With strong commodity prices (and their input costs), one established trend has been the growing strength of commercial forestry with harvested timber’s uses from construction to biomass now having more value as part of reducing carbon emissions in the wider economy. Economics and policies make this a different market from farm woodlands or from using standing trees to sequester carbon or offset phosphates.

This major land use change, locking land into trees and timber production indefinitely, plays to a different mindset, time horizon and scale of activity than are natural to farming. Confidence in strong timber prices, perhaps already factoring in expectations of growth in values yet to be seen, is now an increasingly competitive bidder for land in areas of lower farmland values. While commercial forestry has followed the end of tenancies in west Scotland, it is now happening by land purchase. That is largely an investor market, now attracting funds and offering an exit route for some retiring farmers.

Rising plantation prices have been analysed to imply rising land values, perhaps often of the order of £5–6,000 per acre. While foresters grumble that much of England is out of reach, forestry’s chequebook now reaches further to buy farms in, say, mid-Wales and Aberdeenshire for planting. Those purchases are reawakening old antagonisms as farmers see hard-won and hard-held land change leave farming, suspicious that this is funded by public policy over carbon and feeling echoes of 1980s pension fund forestry investment.

Forestry has indeed been used for commercial offsetting – the Californian fires saw some of that go up in smoke – but that is now challenged by the requirement for “additionality”. Variously defined, “additionality” rules out accepting environmental improvements that would happen anyway as available for offsetting. That focuses new money where it can drive real change. The failure of many offsetting schemes to offset securely is leading investors, lenders, verifiers and auditors to tread more carefully. Where commercial forestry is seen to be viable in its own right, it would not count for, say, biodiversity gain or carbon offsetting.

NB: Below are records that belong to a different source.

(** Every world row of the store was written by the scraper's [main],
    which stores the cleaned label. *)
Definition written_by_scraper (session : Session) : Prop :=
  forall r, In r (playercountbyworld session) ->
            exists raw, PlayerCountByWorld.activity r = Some (clean_activity raw).

(** A missing or placeholder activity label, or the label that stands
    for them. *)
Definition no_activity_label (v : SqlValue) : bool :=
  match v with
  | SqlNull => true
  | SqlText s =>
      String.eqb s "-" || String.eqb s EmptyString || String.eqb s "No Activity"
  | _ => false
  end.

Definition activity_of (row : SqlValue * SqlValue * SqlValue) : SqlValue :=
  fst (fst row).

Definition total_players_of (row : SqlValue * SqlValue * SqlValue) : SqlValue :=
  snd (fst row).

Definition snapshot_count_of (row : SqlValue * SqlValue * SqlValue) : SqlValue :=
  snd row.

(** A store with one row of NULL activity and one labelled No Activity. *)
Definition unlabelled_and_labelled : Session :=
  mkSession []
    [ PlayerCountByWorld.mk 1 "301" 40 None None None (Some at_10_37);
      PlayerCountByWorld.mk 2 "302" 25 None None (Some "No Activity")
        (Some at_10_37) ].

(** The rows selected by [player_count_by_activity]. *)
Definition rows_between (session : Session) (start end_ : DateTime)
  : list PlayerCountByWorld.t :=
  filter (fun r => between start end_ (PlayerCountByWorld.timestamp r))
    (playercountbyworld session).
(** * Hyperedge Inclusion Forest: a shallow embedding of [hif.c]

    The development follows the C source function by function.

    Modelling conventions
    - a C [int] vertex identifier is a [Z]; where the source does arithmetic
      on it (the comparator [cmp_int]) the 32-bit wrap-around is written out;
    - a C [double] weight is an exact rational [Q]: rounding, infinities and
      NaN are outside the model, and [EPSILON] is the rational 1/10^9;
    - an array with its length field ([verts]/[nverts], [children]/[nchildren],
      [roots]/[nroots]) is a [list]; capacities are not modelled;
    - a [Node*] that owns its subtree is a rose tree; the functions that
      mutate their arguments in place return the new values of those
      arguments (explicit state passing);
    - [qsort] is modelled by a stable insertion sort driven by the comparator
      that the source passes to it; C leaves the order of elements that
      compare equal open;
    - where the source reads memory through a cast ([forest_build_bulk]) the
      model takes the LP64 little-endian layout of the structs. *)

From Stdlib Require Import List ZArith QArith Bool Lia Lqa Permutation.
From Stdlib Require Import Sorting.Sorted Strings.Byte.
Import ListNotations.

Set Warnings "-register-all".
Local Open Scope Z_scope.

(** ** Data model ([hif.h]) *)

Record Hyperedge : Type := mkHyperedge {
  verts : list Z;
  weight : Q
}.

Definition nverts (h : Hyperedge) : Z := Z.of_nat (length (verts h)).
(** C4.  When the lidar sample of a frame holds a semantic id that the table
    lacks, the export task of that frame raises: the labels are not computed,
    no file is written (neither labels nor points), and no class id stands in
    for the absent one. *)
Theorem C4_absent_class_fails_label_export `{Collaborators}
    (w : World) (sensor : Sensor) (path labels_path : string) (d : Dumper)
    (rows : list LidarRow) (r : LidarRow) :
  content (data w sensor) = PointArray rows ->
  r ∈ rows ->
  MAPPING_SEG_CARLA_TO_KITTI !! row_seg r = None ->
  make_labels rows = Raise none_to_int
  /\ _dump_semantic_lidar w (SemanticLidarBind sensor path labels_path) d
     = (Raise none_to_int, d, []).
Proof.
  intros Hc Hin Hr.
  assert (make_labels rows = Raise none_to_int) as Hl.
  { assert (objects_to_ints (map mapping_get (map row_seg rows)) = Raise none_to_int)
      as Ho by (eapply objects_to_ints_absent;
                [apply list_elem_of_In, in_map, list_elem_of_In, Hin | exact Hr]).
    unfold make_labels, np_vectorize.
    destruct (map row_seg rows) as [|first segs] eqn:Eseg.
    - destruct rows; [inversion Hin | discriminate].
    - destruct (mapping_get first) as [v|] eqn:Ef.
      + rewrite Ho. reflexivity.
      + cbn [astype_uint16 objects_to_ints map]. rewrite Ef. reflexivity. }
  split; [exact Hl|].
  unfold _dump_semantic_lidar, bind, get, ret, lift. cbn [actor].
  rewrite Hc, Hl. reflexivity.
Qed.

Lemma C4_absent_class_fails_label_export_witness :
  _dump_semantic_lidar (H := Reference.collaborators)
    (Reference.scan_world 0
       [lidar_row Float.zero Float.zero Float.zero 14 7;
        lidar_row Float.zero Float.zero Float.zero 0 8])
    (SemanticLidarBind 1%nat "velodyne" "labels") Reference.rig
  = (Raise none_to_int, Reference.rig, []).
Proof.
  refine (proj2 (C4_absent_class_fails_label_export (H := Reference.collaborators)
                   (Reference.scan_world 0
                      [lidar_row Float.zero Float.zero Float.zero 14 7;
                       lidar_row Float.zero Float.zero Float.zero 0 8])
                   1%nat "velodyne" "labels" Reference.rig
                   [lidar_row Float.zero Float.zero Float.zero 14 7;
                    lidar_row Float.zero Float.zero Float.zero 0 8]
                   (lidar_row Float.zero Float.zero Float.zero 0 8)
                   eq_refl _ _)).
  - apply list_elem_of_In. simpl. right. left. reflexivity.
  - vm_compute. reflexivity.
Defined.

There are other markets for trees to give the century-long assurance for carbon or phosphate offsetting, accepting possibly reduced opportunities for harvesting. Commercial forestry now derives economic value in the marketplace from the hope of supplying a lower carbon economy, not from the relatively small sums payable now for carbon sequestration. They might be icing on forestry’s cake but could yet prove to frustrate its timber production purpose.